Mohit Hira, Director in charge of Marketing at Times Internet Ltd, asked that we publish the following update (Times Internet is the parent company for indiatimes.com):

Some sections of the Indiatimes network have indeed been under a cross-scripting or XSS attack which redirects visitors to URLs that exploit multiple vulnerabilities on their systems in an attempt to download malicious software/spyware onto them.

Attempts are on to contain the spread of adware/spyware being spread from our servers and we have already isolated some servers successfully. However, Times Internet would like to caution its users that, until such time as the malicious code is isolated and quarantined completely, they should upgrade their security systems and be on guard when using authentication-based services on our sites.

While it is not completely known whether any other sites of Indian origin have also been subjected to a similar assault, the fact is that some of our services were rendered vulnerable by malware and we are working closely with our technology partners to rectify this on a priority basis.
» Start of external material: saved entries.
Lemma generate_button_step s e :
  generate_button_needs_capture s -> generate_button_needs_capture (handle s e).
Proof.
  unfold generate_button_needs_capture. intros Hs.
  event_cases s e; try exact Hs;
    [ destruct Hsum as (_ & _ & _ & _ & _ & Hcap & [Hg|(_ & Hv)] & _);
        [|intros _; exact Hv];
        rewrite Hg; intros Hon;
        destruct Hcap as [(Hv & _)|(Hv & _)]; [rewrite Hv; exact (Hs Hon)|exact Hv]
    | destruct Hsum as ((_ & Hv & _ & _ & _ & Hg & _) & _); rewrite Hv, Hg; exact Hs
    | destruct Hsum as ((_ & _ & _ & _ & _ & Hg & _) & [(Hv & _)|(Hv & _)]);
        rewrite Hg, Hv; [exact Hs|reflexivity]
    | destruct Hsum as (_ & _ & _ & _ & Hg & _ & _ & Hv & _);
        rewrite Hg, Hv; exact Hs .. ].
Qed.

Lemma last_generated_file_same s s' :
  _last_generated_image_path s' = _last_generated_image_path s ->
  fs s' = fs s ->
  last_generated_file s' = last_generated_file s.
Proof. unfold last_generated_file. intros -> ->. reflexivity. Qed.

Lemma last_generated_file_saved s' dir vp w img :
  _last_generated_image_path s' = Some (output_path_of dir vp w) ->
  fs s' !! output_path_of dir vp w = Some img ->
  last_generated_file s' = Some img.
Proof.
  unfold last_generated_file. intros -> Hf. rewrite output_path_truthy. exact Hf.
Qed.

Lemma result_file_kept out s s' :
  result_file_present s ->
  _last_generated_image_path s' = _last_generated_image_path s ->
  files_kept out s s' ->
  result_file_present s'.
Proof.
  unfold result_file_present, last_generated_file. intros Hs Hp (_ & Hkeep).
  rewrite Hp. intros Hsome. specialize (Hs Hsome).
  destruct (_last_generated_image_path s) as [path|]; [|exact Hs].
  destruct (str_truthy path); [|exact Hs]. apply Hkeep, Hs.
Qed.

Lemma result_file_step s e :
  result_file_present s -> result_file_present (handle s e).
Proof.
  intros Hs.
  event_cases s e; try exact Hs;
    [ destruct Hsum as (_ & _ & _ & _ & [(Hp & _ & Hf)|(img & Hp & _ & Hf & _)] & _);
        [exact (result_file_kept _ _ _ Hs Hp Hf)
        |unfold result_file_present;
         rewrite (last_generated_file_saved _ _ _ _ _ Hp Hf); intros _; eexists;
           reflexivity]
    | destruct Hsum as (_ & _ & _ & [(Hp & _ & Hf)|(img & Hp & _ & Hf & _)] & _);
        [exact (result_file_kept _ _ _ Hs Hp Hf)
        |unfold result_file_present;
         rewrite (last_generated_file_saved _ _ _ _ _ Hp Hf); intros _; eexists;
           reflexivity]
    | destruct Hsum as ((Hp & _ & Hf & _) & _); unfold result_file_present in *;
        rewrite (last_generated_file_same _ _ Hp Hf), Hp; exact Hs
    | destruct Hsum as (Hp & _ & Hf & _); unfold result_file_present in *;
        rewrite (last_generated_file_same _ _ Hp Hf), Hp; exact Hs .. ].
Qed.

Lemma mood_slots_step s e :
  length (ref_previews (handle s e)) = length (ref_previews s).
Proof.
  event_cases s e; try reflexivity;
    [ destruct Hsum as (_ & _ & (H & _) & _); rewrite H; reflexivity
    | destruct Hsum as ((_ & _ & _ & H & _) & _); rewrite H; reflexivity
    | destruct Hsum as ((_ & _ & _ & _ & H & _) & _); rewrite H; reflexivity
    | destruct Hsum as (_ & _ & _ & _ & _ & _ & _ & _ & _ & _ & _ & H & _);
        exact H .. ].
Qed.

Lemma ever_focused_step s e :
  _prompt_ever_focused s = true -> _prompt_ever_focused (handle s e) = true.
Proof.
  intros Hs. event_cases s e; try exact Hs;
    [ destruct Hsum as (_ & _ & (_ & H & _) & _); rewrite H; exact Hs
    | destruct Hsum as ((_ & _ & _ & _ & _ & _ & _ & _ & _ & H & _) & _);
        rewrite H; exact Hs
    | destruct Hsum as ((_ & _ & _ & _ & _ & _ & _ & H & _) & _); rewrite H; exact Hs
    | destruct Hsum as (_ & _ & _ & _ & _ & _ & _ & _ & _ & _ & _ & _ & H);
        exact (H Hs) .. ].
Qed.


Lemma update_prompt_state_focused s :
  _prompt_ever_focused s = true ->
  _prompt_placeholder_active (_update_prompt_state s) = _prompt_placeholder_active s
  /\ prompt_tb_Text (_update_prompt_state s) = prompt_tb_Text s.
Proof.
  unfold _update_prompt_state. intros H.
  destruct (_viewport_captured s); attrs; rewrite H; cbn [negb andb]; split; reflexivity.
Qed.

(** Once the prompt box has been focused a capture leaves its text alone. *)
Lemma capture_keeps_typed_prompt w s :
  _prompt_ever_focused s = true ->
  _prompt_placeholder_active (_execute_capture_viewport w s) = _prompt_placeholder_active s
  /\ prompt_tb_Text (_execute_capture_viewport w s) = prompt_tb_Text s.
Proof.
  intros He.
  assert (Hview : forall png cam,
             _prompt_placeholder_active (view_stored png cam s)
             = _prompt_placeholder_active s
             /\ prompt_tb_Text (view_stored png cam s) = prompt_tb_Text s).
  { intros png cam. unfold view_stored, capture_started.
    match goal with
    | |- context [_update_prompt_state ?x] =>
        destruct (update_prompt_state_focused x) as (Ha & Hb); [exact He|]
    end.
    rewrite Ha, Hb. split; reflexivity. }
  destruct (capture_cases w s)
    as [(m & _ & ->)|[(png & cam & m & _ & ->)|[(png & cam & e & _ & ->)
       |[(png & cam & e & _ & _ & _ & ->)|(png & cam & response & _ & _ & _ & ->)]]]].
  - split; reflexivity.
  - exact (Hview png cam).
  - exact (Hview png cam).
  - exact (Hview png cam).
  - destruct (process_response_keeps response (output_folder_tb s) true false w
                (request_sent png cam s)) as ((_ & _ & Ht & _ & Hp & _) & _).
    attrs. rewrite Ht, Hp. exact (Hview png cam).
Qed.

Lemma focused_without_placeholder_step s e :
  focused_without_placeholder s -> focused_without_placeholder (handle s e).
Proof.
  unfold focused_without_placeholder. intros Hs.
  destruct e as [[w|w|]| | |t|index chosen bitmap_error|index|bitmap_error];
    cbn [handle step].
  - destruct (capture_handler_cases w s) as [->| ->]; [exact Hs|].
    destruct (capture_summary w s) as (_ & _ & (_ & He & _) & _).
    rewrite He. intros Hf.
    destruct (capture_keeps_typed_prompt w s Hf) as (Hp & _).
    rewrite Hp. exact (Hs Hf).
  - destruct (generate_summary w s)
      as ((_ & _ & _ & _ & _ & _ & _ & _ & Hp & He & _) & _).
    rewrite Hp, He. exact Hs.
  - unfold on_iterate. case_matches; attrs; try exact Hs; try (intros _; reflexivity).
    intros He. rewrite He in *. discriminate.
  - unfold on_prompt_focus. case_matches; attrs; [intros _; reflexivity|exact Hs].
  - unfold on_prompt_blur. case_matches; attrs; [|exact Hs].
    intros He. rewrite He in *. discriminate.
  - destruct (prompt_tb_Enabled s); exact Hs.
  - unfold _select_reference_image, _load_reference_preview. case_matches; exact Hs.
  - unfold _clear_reference_image.
    destruct (ref_previews s !! index); exact Hs.
  - unfold on_show_generated. case_matches; exact Hs.
Qed.

Lemma initial_form_facts loaded api_key output_folder :
  let s := initial_form loaded api_key output_folder in
  _viewport_captured s = false
  /\ generate_btn_Enabled s = false
  /\ show_generated_btn_Enabled s = false
  /\ _last_generated_image_path s = None
  /\ _prompt_ever_focused s = false
  /\ timer_running s = false
  /\ ref_previews s = [None; None; None; None].
Proof. repeat split. Qed.

(** ** The invariants of the form *)

(** X1. The reference image is present whenever the captured flag is set:
    this holds of the form that [__init__] builds, and every handler (capture,
    Generate, Iterate, the focus handlers of the prompt box, the edits of the
    prompt and of the mood board) keeps it. *)
Theorem reference_present_when_captured :
  (forall loaded api_key output_folder,
     reference_when_captured (initial_form loaded api_key output_folder))
  /\ (forall s events,
        reference_when_captured s -> reference_when_captured (play s events)).
Proof.
  split.
  - intros loaded k f. unfold reference_when_captured.
    destruct (initial_form_facts loaded k f) as (H & _). rewrite H. discriminate.
  - intros s events. apply play_invariant. exact reference_when_captured_step.
Qed.


(** X3. The token counter of the session never goes down, whatever the
    events and whatever the replies say about token counts. *)
Theorem session_tokens_never_decrease s events :
  session_tokens s <= session_tokens (play s events).
Proof.
  revert s. induction events as [|e events IH]; intros s; [cbn; lia|].
  cbn [play fold_left]. fold (play (handle s e) events).
  pose proof (session_tokens_step s e). pose proof (IH (handle s e)). lia.
Qed.

(** X4. The button that shows the last generated image is enabled exactly
    when a generated image is remembered. *)
Theorem show_button_tracks_result :
  (forall loaded api_key output_folder,
     show_button_follows_result (initial_form loaded api_key output_folder))
  /\ (forall s events,
        show_button_follows_result s -> show_button_follows_result (play s events)).
Proof.
  split.
  - intros loaded k f. unfold show_button_follows_result.
    destruct (initial_form_facts loaded k f) as (_ & _ & H1 & H2 & _).
    rewrite H1, H2. split; [discriminate|intros [x Hx]; discriminate].
  - intros s events. apply play_invariant. exact show_button_step.
Qed.

(** X5. The Generate button is enabled only when a viewport has been
    captured. *)
Theorem generate_button_only_after_capture :
  (forall loaded api_key output_folder,
     generate_button_needs_capture (initial_form loaded api_key output_folder))
  /\ (forall s events,
        generate_button_needs_capture s -> generate_button_needs_capture (play s events)).
Proof.
  split.
  - intros loaded k f. unfold generate_button_needs_capture.
    destruct (initial_form_facts loaded k f) as (_ & H & _). rewrite H. discriminate.
  - intros s events. apply play_invariant. exact generate_button_step.
Qed.

(** X6. A remembered result is a file that is there: whenever
    [_last_generated_image_path] is set, the path is not empty and the file
    holds an image, so that the check of [on_iterate] passes.  (Files are
    written by the handlers only.) *)
Theorem remembered_result_is_on_disk :
  (forall loaded api_key output_folder,
     result_file_present (initial_form loaded api_key output_folder))
  /\ (forall s events, result_file_present s -> result_file_present (play s events)).
Proof.
  split.
  - intros loaded k f. unfold result_file_present.
    destruct (initial_form_facts loaded k f) as (_ & _ & _ & H & _). rewrite H.
    intros [x Hx]; discriminate.
  - intros s events. apply play_invariant. exact result_file_step.
Qed.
We have already alerted our users and shut down some services temporarily.

It's commendable that the Times Internet seems to be leaving no stone unturned in their drive to get this issue corrected. We've identified about 3 dozen other sites that have fallen victim to the same compromise and will be reaching out to each of them today. Our hope is that all will react with the same attention to detail that the Times Internet is focusing on this.